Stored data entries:
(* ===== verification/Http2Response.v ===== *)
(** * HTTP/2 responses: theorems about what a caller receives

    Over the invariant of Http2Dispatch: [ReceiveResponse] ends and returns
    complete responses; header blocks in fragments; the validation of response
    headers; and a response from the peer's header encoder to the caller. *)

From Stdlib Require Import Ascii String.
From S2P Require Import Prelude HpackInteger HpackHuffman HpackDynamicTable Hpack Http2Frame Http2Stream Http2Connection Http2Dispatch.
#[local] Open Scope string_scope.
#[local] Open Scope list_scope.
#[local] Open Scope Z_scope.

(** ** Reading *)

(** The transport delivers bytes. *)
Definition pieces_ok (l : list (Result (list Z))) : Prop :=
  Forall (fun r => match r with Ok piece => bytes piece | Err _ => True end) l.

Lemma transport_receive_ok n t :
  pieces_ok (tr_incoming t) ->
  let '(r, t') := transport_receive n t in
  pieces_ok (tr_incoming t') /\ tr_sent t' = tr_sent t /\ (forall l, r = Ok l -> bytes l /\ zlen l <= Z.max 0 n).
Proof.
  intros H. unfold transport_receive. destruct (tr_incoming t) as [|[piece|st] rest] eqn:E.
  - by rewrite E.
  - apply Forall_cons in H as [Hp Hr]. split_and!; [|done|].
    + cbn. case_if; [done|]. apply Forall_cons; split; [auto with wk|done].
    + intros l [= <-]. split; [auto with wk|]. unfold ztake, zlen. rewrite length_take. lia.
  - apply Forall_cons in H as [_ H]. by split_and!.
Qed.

==

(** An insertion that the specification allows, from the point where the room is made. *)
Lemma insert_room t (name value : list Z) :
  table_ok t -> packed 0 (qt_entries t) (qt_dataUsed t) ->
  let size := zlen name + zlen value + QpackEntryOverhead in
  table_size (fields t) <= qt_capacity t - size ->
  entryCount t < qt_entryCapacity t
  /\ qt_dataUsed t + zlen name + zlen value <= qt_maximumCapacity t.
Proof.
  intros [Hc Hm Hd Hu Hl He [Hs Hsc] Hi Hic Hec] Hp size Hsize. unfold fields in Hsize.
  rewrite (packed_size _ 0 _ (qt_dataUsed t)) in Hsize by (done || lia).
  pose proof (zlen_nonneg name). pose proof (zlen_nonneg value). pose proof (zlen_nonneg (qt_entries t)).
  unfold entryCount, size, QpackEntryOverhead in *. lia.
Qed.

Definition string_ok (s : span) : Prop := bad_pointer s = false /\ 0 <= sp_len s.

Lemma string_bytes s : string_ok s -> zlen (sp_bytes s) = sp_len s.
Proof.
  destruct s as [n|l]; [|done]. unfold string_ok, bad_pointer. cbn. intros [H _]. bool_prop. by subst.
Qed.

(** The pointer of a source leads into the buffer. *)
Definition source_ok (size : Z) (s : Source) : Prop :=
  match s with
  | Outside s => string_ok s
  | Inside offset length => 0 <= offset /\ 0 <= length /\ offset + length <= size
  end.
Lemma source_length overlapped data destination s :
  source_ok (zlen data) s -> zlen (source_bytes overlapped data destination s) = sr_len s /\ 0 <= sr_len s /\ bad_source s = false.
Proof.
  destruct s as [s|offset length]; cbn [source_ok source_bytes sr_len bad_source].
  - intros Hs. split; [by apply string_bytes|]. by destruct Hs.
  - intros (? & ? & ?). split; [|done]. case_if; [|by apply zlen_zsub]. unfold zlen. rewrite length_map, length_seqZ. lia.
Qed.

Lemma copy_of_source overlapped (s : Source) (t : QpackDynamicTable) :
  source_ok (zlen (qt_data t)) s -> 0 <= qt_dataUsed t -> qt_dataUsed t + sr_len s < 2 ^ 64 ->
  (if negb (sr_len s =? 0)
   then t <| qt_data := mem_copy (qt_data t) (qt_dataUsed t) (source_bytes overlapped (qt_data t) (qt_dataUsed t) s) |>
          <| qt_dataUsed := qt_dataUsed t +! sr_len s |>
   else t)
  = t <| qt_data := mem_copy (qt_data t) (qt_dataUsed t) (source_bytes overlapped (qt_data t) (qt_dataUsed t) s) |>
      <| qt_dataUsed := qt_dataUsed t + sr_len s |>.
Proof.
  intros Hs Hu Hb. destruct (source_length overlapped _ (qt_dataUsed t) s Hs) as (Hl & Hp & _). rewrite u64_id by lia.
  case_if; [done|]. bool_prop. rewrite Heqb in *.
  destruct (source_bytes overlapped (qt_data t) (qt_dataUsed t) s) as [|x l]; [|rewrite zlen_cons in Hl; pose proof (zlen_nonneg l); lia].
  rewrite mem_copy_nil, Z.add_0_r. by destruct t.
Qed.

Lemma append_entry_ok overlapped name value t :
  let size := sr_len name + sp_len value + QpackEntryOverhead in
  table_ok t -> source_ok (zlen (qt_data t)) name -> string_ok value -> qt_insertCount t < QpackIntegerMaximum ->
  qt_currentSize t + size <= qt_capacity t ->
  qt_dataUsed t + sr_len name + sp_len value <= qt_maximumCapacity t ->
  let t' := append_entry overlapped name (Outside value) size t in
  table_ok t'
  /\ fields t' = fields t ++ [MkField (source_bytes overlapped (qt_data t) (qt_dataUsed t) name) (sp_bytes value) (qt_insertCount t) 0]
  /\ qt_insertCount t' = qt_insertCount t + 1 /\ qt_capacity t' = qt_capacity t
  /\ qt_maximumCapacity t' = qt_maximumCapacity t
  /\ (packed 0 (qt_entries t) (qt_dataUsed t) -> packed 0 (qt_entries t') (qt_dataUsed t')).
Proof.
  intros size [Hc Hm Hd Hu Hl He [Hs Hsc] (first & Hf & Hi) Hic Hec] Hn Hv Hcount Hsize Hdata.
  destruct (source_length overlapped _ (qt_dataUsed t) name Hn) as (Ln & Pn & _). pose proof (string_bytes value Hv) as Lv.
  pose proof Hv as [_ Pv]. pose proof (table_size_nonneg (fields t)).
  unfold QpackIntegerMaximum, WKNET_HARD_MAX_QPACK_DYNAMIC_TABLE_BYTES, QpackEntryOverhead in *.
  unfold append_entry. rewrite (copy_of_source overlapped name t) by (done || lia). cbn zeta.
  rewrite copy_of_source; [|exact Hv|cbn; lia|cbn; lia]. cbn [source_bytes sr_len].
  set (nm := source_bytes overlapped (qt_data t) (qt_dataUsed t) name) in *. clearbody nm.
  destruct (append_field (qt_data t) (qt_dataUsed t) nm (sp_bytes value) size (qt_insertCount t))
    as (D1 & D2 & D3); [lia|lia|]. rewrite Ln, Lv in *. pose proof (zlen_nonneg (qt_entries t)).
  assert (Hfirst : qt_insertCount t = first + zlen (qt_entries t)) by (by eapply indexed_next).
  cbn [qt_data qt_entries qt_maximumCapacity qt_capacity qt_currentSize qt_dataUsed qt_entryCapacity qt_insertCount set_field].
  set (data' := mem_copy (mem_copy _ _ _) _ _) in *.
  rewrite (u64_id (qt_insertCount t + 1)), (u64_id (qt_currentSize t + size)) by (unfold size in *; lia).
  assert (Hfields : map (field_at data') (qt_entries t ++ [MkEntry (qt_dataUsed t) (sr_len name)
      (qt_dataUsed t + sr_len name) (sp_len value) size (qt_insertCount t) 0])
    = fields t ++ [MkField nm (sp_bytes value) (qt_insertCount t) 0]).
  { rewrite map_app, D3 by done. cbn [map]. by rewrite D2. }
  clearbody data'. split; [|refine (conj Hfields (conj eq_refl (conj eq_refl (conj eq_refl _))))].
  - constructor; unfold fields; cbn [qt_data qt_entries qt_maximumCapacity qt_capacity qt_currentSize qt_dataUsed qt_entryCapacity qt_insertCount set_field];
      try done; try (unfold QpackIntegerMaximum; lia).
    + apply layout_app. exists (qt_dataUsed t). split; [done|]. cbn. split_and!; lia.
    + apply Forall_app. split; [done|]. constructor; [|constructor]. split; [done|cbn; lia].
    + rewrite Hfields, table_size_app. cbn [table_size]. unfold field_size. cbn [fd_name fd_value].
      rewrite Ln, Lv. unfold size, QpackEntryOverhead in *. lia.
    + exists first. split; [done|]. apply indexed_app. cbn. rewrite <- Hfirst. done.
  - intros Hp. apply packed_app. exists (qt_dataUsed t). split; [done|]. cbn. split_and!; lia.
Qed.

### EXERCISE DETAILS
Copy out each line of the data above, exactly, if it lies between the line holding "#[local] Open Scope string_scope." and the line holding "[auto with wk|done].", inclusive; copy no other line.

### RESULT OF THE TASK
#[local] Open Scope string_scope.
#[local] Open Scope list_scope.
#[local] Open Scope Z_scope.

(** ** Reading *)

(** The transport delivers bytes. *)
Definition pieces_ok (l : list (Result (list Z))) : Prop :=
  Forall (fun r => match r with Ok piece => bytes piece | Err _ => True end) l.

Lemma transport_receive_ok n t :
  pieces_ok (tr_incoming t) ->
  let '(r, t') := transport_receive n t in
  pieces_ok (tr_incoming t') /\ tr_sent t' = tr_sent t /\ (forall l, r = Ok l -> bytes l /\ zlen l <= Z.max 0 n).
Proof.
  intros H. unfold transport_receive. destruct (tr_incoming t) as [|[piece|st] rest] eqn:E.
  - by rewrite E.
  - apply Forall_cons in H as [Hp Hr]. split_and!; [|done|].
    + cbn. case_if; [done|]. apply Forall_cons; split; [auto with wk|done].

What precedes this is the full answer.